Nothing but a number belongs in the answer: the count of lines below that contain the word "true".
------------------------------------
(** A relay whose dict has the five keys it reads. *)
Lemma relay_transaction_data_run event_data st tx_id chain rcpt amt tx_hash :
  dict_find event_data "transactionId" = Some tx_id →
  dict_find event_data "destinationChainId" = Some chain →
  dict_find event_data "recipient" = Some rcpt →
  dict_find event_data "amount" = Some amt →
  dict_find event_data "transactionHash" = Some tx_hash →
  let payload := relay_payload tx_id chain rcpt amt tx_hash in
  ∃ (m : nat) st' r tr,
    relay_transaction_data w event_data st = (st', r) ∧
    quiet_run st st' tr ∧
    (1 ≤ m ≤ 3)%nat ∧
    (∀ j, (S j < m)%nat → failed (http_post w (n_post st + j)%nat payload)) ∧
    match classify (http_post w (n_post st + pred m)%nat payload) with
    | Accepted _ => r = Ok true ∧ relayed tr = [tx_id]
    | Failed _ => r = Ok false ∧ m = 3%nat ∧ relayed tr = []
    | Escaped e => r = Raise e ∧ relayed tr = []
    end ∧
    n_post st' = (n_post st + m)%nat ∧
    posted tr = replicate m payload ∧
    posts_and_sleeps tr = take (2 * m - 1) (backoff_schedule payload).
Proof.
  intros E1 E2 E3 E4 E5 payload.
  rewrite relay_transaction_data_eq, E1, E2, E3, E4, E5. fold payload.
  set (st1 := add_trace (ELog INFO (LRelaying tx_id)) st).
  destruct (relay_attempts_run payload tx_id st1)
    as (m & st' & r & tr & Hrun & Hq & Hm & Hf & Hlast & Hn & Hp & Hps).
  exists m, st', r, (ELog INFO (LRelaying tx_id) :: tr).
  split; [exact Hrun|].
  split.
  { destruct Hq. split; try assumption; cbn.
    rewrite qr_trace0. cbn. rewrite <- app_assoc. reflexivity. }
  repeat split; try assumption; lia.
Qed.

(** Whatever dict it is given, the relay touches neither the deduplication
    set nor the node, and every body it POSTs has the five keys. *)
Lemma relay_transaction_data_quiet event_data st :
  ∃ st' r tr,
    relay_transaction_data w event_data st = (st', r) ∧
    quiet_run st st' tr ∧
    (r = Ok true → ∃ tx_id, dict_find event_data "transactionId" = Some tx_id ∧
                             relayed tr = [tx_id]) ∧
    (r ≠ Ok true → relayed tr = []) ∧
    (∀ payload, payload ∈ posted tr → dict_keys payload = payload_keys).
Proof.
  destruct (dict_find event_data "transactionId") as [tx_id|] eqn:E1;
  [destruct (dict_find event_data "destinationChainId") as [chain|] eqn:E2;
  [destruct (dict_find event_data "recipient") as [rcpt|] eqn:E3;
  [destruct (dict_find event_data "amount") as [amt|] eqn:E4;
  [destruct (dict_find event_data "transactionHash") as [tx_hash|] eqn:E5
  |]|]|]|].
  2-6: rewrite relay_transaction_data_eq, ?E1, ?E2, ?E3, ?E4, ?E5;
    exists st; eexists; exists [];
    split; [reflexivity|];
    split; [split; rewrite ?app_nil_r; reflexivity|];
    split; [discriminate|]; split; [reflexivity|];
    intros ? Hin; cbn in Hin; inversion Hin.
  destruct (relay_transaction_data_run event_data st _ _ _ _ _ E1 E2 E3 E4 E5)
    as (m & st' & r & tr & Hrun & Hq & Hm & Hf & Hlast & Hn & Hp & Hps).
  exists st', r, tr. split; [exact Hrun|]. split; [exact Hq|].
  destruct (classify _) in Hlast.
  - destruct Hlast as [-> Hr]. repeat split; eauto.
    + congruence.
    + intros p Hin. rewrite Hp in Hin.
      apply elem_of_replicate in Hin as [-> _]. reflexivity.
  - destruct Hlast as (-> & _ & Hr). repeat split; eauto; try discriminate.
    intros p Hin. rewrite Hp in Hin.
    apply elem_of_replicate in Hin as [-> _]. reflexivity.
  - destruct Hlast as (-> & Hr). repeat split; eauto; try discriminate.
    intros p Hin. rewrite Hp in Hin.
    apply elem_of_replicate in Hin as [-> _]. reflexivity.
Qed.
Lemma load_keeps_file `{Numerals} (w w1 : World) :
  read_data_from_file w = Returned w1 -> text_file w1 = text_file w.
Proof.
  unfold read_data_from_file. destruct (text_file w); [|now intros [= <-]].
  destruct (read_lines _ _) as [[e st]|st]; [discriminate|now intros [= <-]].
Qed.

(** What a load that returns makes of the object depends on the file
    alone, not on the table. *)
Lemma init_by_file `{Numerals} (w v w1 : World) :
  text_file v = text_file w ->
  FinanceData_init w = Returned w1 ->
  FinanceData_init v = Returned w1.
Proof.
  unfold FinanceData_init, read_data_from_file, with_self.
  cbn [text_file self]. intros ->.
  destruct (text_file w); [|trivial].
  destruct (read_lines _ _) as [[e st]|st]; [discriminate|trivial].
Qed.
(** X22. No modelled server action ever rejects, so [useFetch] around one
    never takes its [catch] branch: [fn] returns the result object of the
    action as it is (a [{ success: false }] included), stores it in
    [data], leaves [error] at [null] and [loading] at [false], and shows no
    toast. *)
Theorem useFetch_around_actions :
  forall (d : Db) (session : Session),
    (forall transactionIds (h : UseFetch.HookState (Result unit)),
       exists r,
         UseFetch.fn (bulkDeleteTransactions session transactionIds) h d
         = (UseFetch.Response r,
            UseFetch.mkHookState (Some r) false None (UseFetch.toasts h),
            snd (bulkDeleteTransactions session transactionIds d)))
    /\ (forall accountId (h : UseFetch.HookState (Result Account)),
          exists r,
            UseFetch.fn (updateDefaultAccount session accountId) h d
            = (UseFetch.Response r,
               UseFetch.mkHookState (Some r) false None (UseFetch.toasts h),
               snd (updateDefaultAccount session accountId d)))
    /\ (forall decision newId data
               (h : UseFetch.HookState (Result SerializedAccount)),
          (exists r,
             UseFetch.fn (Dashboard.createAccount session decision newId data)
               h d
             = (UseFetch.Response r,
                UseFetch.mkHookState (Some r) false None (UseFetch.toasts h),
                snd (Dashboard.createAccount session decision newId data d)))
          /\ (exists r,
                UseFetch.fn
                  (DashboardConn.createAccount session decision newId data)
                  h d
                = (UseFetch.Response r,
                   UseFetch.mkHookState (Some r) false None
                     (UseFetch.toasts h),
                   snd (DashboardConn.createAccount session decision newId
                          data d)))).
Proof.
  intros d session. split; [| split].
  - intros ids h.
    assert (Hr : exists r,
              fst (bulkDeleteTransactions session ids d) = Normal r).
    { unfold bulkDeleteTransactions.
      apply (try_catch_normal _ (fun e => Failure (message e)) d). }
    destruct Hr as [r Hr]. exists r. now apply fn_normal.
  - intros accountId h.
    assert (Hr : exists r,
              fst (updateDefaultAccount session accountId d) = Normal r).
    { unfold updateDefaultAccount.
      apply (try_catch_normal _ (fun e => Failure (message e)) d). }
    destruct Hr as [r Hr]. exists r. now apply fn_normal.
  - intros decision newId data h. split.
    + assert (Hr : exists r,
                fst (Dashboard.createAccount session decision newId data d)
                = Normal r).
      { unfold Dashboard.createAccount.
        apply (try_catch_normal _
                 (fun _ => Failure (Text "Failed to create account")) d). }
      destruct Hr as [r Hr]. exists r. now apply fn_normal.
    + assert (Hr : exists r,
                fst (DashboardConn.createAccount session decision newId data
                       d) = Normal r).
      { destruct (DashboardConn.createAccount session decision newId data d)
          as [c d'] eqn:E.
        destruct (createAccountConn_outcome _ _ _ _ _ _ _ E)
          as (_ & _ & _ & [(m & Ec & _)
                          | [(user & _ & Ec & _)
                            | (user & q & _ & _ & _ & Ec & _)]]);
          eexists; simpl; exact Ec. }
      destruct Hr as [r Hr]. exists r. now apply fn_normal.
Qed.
------------------------------------
- RESULT OF THE EXERCISE
3